■ **GOAL OF THE EXERCISE**
Look through the listing below, and wherever a line has the string "DiskEntry", pull it out.

■ **RECORD EXCERPTS**

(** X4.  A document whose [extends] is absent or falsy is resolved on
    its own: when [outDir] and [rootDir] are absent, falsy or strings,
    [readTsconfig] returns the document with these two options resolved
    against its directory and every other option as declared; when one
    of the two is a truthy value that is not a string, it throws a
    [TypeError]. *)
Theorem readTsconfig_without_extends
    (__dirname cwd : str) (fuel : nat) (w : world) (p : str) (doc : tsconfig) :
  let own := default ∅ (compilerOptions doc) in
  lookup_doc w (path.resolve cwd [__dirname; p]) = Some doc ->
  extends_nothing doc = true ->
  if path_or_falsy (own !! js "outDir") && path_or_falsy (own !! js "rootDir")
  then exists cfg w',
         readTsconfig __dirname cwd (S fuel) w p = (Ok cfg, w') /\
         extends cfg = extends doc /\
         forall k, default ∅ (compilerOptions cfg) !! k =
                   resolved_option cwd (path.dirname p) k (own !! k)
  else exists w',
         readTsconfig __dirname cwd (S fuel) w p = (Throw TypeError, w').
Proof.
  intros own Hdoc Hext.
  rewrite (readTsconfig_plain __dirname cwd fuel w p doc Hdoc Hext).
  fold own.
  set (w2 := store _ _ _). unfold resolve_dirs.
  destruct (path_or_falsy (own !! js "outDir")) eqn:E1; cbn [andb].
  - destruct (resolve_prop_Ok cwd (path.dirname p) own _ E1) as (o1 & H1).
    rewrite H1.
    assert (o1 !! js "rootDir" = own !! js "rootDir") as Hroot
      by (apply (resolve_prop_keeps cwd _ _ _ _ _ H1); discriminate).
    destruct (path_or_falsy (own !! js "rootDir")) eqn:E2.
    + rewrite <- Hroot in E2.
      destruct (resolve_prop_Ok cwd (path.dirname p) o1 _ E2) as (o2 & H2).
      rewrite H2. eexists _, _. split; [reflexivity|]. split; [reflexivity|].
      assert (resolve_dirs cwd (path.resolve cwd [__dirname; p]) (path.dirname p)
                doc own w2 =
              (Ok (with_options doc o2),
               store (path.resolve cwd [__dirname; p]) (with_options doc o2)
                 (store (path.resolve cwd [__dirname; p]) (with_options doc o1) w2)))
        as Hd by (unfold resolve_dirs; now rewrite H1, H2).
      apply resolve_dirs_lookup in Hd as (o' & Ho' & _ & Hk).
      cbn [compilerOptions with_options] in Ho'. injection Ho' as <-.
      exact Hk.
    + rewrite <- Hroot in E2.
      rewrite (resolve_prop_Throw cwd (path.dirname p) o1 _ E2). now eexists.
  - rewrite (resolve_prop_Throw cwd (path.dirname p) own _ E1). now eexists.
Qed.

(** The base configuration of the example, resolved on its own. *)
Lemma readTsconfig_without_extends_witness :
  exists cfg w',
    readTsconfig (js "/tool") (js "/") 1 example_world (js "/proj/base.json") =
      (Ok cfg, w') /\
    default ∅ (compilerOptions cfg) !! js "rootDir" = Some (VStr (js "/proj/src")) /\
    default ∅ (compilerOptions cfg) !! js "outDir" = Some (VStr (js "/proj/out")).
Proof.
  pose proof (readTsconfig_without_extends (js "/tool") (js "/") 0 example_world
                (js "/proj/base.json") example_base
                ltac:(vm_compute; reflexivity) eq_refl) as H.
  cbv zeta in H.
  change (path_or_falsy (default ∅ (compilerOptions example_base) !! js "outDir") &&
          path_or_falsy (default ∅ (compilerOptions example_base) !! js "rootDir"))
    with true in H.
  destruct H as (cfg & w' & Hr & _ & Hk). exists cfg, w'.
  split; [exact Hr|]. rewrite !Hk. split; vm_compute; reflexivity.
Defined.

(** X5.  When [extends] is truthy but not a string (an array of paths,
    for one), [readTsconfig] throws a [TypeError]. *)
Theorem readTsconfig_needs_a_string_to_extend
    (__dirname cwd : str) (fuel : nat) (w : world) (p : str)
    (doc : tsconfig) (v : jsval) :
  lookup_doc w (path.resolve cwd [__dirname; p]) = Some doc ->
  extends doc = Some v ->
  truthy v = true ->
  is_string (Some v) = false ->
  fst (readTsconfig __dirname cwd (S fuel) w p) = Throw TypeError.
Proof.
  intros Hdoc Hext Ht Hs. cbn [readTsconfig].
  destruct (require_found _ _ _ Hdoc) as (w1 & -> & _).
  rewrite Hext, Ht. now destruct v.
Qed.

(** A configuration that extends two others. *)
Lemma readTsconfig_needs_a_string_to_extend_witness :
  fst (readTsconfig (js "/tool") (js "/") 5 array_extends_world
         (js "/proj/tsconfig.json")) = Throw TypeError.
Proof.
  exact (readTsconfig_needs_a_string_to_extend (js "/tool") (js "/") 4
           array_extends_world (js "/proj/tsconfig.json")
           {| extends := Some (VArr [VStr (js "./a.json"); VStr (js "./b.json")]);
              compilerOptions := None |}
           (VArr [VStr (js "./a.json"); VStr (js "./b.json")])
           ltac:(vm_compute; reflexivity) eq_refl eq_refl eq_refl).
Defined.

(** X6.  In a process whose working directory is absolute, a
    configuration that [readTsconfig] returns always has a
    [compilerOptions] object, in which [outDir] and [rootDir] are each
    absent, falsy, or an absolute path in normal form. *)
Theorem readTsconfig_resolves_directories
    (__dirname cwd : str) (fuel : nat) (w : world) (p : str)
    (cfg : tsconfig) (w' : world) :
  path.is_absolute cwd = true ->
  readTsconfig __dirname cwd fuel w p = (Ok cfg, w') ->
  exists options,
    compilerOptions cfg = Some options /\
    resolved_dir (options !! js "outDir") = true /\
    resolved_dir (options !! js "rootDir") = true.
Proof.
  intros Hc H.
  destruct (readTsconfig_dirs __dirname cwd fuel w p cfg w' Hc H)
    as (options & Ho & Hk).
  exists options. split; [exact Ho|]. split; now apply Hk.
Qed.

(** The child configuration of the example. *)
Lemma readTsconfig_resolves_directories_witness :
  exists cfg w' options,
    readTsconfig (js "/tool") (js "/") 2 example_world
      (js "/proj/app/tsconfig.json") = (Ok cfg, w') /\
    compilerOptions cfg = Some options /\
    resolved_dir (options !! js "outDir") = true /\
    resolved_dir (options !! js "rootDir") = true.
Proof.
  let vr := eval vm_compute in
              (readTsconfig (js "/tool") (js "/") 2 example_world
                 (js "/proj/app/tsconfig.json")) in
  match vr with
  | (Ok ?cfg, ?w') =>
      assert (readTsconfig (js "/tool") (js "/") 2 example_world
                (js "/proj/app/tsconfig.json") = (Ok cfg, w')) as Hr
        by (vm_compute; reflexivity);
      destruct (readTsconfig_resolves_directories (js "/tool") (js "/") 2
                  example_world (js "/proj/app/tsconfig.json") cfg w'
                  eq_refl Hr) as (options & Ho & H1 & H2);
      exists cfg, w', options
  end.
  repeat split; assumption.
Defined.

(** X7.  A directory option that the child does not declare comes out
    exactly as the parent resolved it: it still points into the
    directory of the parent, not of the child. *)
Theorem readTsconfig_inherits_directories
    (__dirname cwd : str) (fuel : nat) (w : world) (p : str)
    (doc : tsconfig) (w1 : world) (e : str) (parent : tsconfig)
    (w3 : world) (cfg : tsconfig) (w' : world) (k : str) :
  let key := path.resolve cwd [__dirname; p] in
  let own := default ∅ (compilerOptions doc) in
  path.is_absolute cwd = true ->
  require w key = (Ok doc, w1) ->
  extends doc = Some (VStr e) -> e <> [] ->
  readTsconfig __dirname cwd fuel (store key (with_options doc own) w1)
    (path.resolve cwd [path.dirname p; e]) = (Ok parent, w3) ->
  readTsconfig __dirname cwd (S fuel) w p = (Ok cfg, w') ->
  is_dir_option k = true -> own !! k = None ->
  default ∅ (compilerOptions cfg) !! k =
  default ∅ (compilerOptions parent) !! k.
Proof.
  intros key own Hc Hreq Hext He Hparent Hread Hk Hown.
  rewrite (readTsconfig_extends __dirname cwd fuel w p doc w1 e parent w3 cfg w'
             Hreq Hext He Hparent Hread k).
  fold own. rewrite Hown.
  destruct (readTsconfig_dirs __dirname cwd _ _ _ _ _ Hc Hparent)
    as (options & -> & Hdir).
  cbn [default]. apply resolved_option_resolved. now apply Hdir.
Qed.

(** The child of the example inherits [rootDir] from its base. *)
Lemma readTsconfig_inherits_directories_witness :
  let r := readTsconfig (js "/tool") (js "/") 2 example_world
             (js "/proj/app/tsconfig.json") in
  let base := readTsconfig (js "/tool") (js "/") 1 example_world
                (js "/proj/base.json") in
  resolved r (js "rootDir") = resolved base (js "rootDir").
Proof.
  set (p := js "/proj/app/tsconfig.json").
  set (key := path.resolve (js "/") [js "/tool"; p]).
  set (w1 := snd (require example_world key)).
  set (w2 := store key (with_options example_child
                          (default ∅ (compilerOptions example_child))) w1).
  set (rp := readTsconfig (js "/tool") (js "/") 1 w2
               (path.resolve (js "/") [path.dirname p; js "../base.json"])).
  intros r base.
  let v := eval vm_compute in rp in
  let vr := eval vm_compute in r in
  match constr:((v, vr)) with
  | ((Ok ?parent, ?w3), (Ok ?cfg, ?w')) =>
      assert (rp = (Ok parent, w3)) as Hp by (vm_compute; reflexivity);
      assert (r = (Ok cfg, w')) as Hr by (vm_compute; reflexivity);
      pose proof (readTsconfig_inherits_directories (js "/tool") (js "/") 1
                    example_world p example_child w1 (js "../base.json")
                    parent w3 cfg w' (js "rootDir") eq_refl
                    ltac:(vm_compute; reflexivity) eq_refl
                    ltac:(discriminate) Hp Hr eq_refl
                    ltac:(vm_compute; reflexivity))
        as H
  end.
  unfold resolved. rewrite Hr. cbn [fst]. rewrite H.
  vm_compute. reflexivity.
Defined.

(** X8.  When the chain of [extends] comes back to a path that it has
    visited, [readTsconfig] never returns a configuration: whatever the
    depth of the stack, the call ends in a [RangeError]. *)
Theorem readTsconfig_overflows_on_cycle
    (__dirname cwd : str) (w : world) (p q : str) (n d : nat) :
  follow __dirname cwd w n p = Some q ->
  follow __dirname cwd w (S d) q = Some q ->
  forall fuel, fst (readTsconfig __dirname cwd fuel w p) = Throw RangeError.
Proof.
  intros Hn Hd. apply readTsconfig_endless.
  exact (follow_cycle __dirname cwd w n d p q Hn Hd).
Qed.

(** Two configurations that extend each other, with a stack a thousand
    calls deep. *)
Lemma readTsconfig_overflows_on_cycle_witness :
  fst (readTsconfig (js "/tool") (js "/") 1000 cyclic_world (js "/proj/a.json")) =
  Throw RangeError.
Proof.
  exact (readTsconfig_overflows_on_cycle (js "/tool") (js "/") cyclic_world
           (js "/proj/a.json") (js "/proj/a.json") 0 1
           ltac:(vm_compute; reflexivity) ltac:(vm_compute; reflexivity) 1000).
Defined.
--
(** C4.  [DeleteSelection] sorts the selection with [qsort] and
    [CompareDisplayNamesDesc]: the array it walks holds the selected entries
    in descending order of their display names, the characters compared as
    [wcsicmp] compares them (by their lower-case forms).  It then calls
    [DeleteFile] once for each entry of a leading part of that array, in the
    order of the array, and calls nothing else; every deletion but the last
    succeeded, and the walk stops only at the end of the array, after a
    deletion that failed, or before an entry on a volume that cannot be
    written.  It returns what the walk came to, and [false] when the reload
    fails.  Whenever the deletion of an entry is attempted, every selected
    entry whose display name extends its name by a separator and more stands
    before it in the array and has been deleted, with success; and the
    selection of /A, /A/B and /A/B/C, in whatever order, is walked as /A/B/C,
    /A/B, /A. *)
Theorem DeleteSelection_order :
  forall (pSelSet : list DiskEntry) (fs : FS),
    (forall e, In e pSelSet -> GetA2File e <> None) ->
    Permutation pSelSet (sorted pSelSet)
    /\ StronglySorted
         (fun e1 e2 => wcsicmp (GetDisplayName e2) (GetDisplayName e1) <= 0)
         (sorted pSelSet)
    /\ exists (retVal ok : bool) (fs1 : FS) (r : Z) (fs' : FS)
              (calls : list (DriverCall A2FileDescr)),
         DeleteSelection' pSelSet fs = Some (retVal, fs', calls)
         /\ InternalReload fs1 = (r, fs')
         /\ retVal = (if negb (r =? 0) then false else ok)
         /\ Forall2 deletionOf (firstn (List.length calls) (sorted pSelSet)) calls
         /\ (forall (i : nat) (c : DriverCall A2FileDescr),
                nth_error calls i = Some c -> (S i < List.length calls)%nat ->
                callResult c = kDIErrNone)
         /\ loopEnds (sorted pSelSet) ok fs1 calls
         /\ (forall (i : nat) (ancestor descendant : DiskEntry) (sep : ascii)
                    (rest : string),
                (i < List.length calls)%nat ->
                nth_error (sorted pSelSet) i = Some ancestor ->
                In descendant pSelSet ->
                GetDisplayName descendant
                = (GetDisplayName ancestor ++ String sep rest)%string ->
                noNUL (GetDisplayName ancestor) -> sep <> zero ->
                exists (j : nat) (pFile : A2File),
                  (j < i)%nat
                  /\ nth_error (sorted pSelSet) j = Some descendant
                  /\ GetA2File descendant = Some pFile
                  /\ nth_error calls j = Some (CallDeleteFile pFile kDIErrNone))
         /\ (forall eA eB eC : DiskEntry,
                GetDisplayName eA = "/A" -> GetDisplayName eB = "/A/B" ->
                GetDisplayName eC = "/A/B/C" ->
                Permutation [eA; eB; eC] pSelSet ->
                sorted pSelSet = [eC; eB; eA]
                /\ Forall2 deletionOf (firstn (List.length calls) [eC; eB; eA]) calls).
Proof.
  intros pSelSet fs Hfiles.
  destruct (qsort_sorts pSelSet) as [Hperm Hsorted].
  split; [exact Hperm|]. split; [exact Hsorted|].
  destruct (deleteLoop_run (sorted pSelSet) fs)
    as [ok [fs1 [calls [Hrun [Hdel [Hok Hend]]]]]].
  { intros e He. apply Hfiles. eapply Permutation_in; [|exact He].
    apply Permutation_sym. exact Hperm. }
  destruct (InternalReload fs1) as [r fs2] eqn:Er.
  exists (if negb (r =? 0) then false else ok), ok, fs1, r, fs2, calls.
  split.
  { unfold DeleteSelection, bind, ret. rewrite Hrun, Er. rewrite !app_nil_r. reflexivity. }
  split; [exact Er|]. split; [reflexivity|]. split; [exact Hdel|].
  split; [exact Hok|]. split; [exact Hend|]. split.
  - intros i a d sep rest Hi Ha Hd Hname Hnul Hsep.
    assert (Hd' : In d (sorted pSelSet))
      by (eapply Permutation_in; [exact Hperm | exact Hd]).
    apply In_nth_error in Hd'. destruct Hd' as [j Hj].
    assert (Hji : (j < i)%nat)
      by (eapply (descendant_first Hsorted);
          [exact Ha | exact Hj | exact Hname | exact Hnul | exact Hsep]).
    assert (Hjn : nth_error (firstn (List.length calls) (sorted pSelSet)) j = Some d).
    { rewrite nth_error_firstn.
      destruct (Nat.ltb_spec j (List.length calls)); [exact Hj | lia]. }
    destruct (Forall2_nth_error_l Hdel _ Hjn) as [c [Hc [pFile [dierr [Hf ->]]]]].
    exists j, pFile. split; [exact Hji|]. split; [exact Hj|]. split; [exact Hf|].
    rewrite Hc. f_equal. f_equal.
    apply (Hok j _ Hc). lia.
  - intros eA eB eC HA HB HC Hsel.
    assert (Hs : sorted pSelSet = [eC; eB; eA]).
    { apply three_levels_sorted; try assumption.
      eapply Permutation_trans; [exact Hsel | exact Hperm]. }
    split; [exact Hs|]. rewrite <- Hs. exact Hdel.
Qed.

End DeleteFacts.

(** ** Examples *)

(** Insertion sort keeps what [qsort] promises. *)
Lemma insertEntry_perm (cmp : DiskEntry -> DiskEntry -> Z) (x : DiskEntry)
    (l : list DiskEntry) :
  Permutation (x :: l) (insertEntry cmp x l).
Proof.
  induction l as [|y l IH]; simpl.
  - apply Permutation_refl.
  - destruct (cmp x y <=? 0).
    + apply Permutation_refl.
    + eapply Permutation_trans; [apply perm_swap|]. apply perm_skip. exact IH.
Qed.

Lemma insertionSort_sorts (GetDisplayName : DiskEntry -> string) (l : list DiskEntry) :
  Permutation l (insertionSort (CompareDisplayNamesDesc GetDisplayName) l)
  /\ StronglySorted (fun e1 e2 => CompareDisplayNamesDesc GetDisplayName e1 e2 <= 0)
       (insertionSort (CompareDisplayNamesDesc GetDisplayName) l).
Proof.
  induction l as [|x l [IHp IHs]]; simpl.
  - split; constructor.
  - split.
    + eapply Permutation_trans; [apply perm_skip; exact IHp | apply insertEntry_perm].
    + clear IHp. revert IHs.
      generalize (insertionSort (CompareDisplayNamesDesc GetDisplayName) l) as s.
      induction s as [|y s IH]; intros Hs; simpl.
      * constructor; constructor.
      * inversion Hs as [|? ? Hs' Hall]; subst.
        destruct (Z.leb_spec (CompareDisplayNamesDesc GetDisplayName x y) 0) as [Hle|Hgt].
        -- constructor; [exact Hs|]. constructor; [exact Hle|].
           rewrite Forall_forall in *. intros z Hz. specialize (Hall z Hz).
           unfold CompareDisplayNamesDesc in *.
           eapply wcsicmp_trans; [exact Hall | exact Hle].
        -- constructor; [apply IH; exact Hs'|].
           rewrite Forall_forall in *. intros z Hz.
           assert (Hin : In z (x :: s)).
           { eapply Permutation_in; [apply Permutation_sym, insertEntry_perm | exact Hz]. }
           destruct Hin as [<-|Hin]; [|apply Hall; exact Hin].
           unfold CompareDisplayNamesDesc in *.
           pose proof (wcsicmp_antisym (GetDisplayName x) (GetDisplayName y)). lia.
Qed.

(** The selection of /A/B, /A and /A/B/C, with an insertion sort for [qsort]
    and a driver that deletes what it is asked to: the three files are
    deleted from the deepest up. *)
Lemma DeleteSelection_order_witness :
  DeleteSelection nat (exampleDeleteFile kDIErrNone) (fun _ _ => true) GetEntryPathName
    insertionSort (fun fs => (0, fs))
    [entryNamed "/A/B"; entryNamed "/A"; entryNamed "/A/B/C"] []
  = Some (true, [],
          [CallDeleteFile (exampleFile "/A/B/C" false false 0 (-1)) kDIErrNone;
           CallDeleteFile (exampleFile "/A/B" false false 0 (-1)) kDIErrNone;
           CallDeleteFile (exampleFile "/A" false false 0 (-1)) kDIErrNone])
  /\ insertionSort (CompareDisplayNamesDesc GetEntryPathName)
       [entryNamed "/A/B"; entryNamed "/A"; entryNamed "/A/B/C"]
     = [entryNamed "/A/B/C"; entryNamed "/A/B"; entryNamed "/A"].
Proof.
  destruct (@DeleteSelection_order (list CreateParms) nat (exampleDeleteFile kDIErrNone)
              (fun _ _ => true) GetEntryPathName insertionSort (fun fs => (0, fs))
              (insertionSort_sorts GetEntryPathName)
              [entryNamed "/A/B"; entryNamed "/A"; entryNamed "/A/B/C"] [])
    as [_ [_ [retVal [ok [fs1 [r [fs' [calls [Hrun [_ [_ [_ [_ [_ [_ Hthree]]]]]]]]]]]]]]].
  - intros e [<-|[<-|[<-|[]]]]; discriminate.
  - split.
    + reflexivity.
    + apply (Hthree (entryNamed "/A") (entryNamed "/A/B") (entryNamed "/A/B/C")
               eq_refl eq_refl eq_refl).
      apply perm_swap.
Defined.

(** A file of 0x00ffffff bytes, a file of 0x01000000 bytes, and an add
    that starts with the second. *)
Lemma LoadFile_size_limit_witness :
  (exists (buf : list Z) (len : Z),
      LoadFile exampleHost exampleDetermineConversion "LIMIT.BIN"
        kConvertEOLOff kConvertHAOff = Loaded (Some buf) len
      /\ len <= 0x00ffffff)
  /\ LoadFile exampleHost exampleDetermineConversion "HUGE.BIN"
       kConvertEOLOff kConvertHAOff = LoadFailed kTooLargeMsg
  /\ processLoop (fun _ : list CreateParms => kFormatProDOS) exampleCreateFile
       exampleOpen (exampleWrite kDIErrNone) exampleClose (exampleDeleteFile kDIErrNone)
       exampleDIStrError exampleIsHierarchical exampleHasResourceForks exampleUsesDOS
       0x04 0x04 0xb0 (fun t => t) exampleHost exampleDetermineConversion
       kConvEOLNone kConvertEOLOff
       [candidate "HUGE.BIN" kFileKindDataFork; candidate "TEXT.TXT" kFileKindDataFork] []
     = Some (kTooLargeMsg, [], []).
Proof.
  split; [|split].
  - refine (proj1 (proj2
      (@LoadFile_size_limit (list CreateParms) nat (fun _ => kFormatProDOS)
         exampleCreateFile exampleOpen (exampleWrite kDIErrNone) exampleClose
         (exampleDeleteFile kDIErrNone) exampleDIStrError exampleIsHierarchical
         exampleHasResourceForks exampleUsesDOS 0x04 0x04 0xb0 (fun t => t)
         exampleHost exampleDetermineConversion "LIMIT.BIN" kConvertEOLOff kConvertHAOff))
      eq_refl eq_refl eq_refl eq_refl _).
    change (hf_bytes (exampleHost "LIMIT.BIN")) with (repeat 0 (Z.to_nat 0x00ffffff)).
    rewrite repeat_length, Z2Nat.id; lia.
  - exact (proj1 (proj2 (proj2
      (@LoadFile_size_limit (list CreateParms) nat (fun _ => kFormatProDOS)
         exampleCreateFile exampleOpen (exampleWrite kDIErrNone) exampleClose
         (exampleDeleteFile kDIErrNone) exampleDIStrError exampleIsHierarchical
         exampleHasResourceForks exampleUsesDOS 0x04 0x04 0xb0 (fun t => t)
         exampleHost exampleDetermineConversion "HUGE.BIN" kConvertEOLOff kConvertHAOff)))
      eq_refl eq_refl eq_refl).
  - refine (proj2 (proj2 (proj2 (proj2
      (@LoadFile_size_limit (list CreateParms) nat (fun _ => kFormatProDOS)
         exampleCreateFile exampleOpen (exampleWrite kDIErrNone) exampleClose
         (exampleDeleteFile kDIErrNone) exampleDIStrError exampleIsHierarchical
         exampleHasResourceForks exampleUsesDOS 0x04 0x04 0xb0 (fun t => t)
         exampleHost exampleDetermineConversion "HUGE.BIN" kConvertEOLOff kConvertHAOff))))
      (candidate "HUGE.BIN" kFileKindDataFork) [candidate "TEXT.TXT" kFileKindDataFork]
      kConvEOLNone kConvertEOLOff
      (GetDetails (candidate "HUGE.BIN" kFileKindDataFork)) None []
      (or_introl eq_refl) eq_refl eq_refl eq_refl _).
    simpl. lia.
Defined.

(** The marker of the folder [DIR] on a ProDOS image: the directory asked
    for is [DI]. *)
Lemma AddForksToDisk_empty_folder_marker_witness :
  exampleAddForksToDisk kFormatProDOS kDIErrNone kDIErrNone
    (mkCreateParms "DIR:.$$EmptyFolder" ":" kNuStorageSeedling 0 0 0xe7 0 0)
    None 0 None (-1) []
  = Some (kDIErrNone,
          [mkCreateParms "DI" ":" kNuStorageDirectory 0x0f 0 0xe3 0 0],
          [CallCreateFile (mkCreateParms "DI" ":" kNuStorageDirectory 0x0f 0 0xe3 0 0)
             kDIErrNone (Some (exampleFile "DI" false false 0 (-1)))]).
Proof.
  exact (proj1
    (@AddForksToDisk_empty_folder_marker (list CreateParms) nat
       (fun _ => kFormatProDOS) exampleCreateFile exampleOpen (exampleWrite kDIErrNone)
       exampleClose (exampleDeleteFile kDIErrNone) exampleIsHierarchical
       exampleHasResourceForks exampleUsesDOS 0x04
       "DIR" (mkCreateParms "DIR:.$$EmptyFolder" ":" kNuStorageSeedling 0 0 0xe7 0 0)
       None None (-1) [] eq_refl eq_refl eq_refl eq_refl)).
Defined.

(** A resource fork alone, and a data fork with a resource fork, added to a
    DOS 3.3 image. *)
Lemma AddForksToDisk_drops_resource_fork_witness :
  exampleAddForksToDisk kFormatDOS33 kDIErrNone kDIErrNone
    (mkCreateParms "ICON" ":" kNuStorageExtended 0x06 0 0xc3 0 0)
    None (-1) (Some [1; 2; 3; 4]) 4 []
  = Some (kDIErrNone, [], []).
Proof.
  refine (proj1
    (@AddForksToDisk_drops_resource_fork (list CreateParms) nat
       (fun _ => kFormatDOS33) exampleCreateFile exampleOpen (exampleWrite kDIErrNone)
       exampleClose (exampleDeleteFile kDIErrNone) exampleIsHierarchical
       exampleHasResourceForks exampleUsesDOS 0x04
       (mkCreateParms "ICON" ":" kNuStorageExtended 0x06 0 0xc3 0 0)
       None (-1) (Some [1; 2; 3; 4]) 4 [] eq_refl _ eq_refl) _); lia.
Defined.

■ **REPLY TO THE TASK**
  forall (pSelSet : list DiskEntry) (fs : FS),
         /\ (forall (i : nat) (ancestor descendant : DiskEntry) (sep : ascii)
         /\ (forall eA eB eC : DiskEntry,
Lemma insertEntry_perm (cmp : DiskEntry -> DiskEntry -> Z) (x : DiskEntry)
    (l : list DiskEntry) :
Lemma insertionSort_sorts (GetDisplayName : DiskEntry -> string) (l : list DiskEntry) :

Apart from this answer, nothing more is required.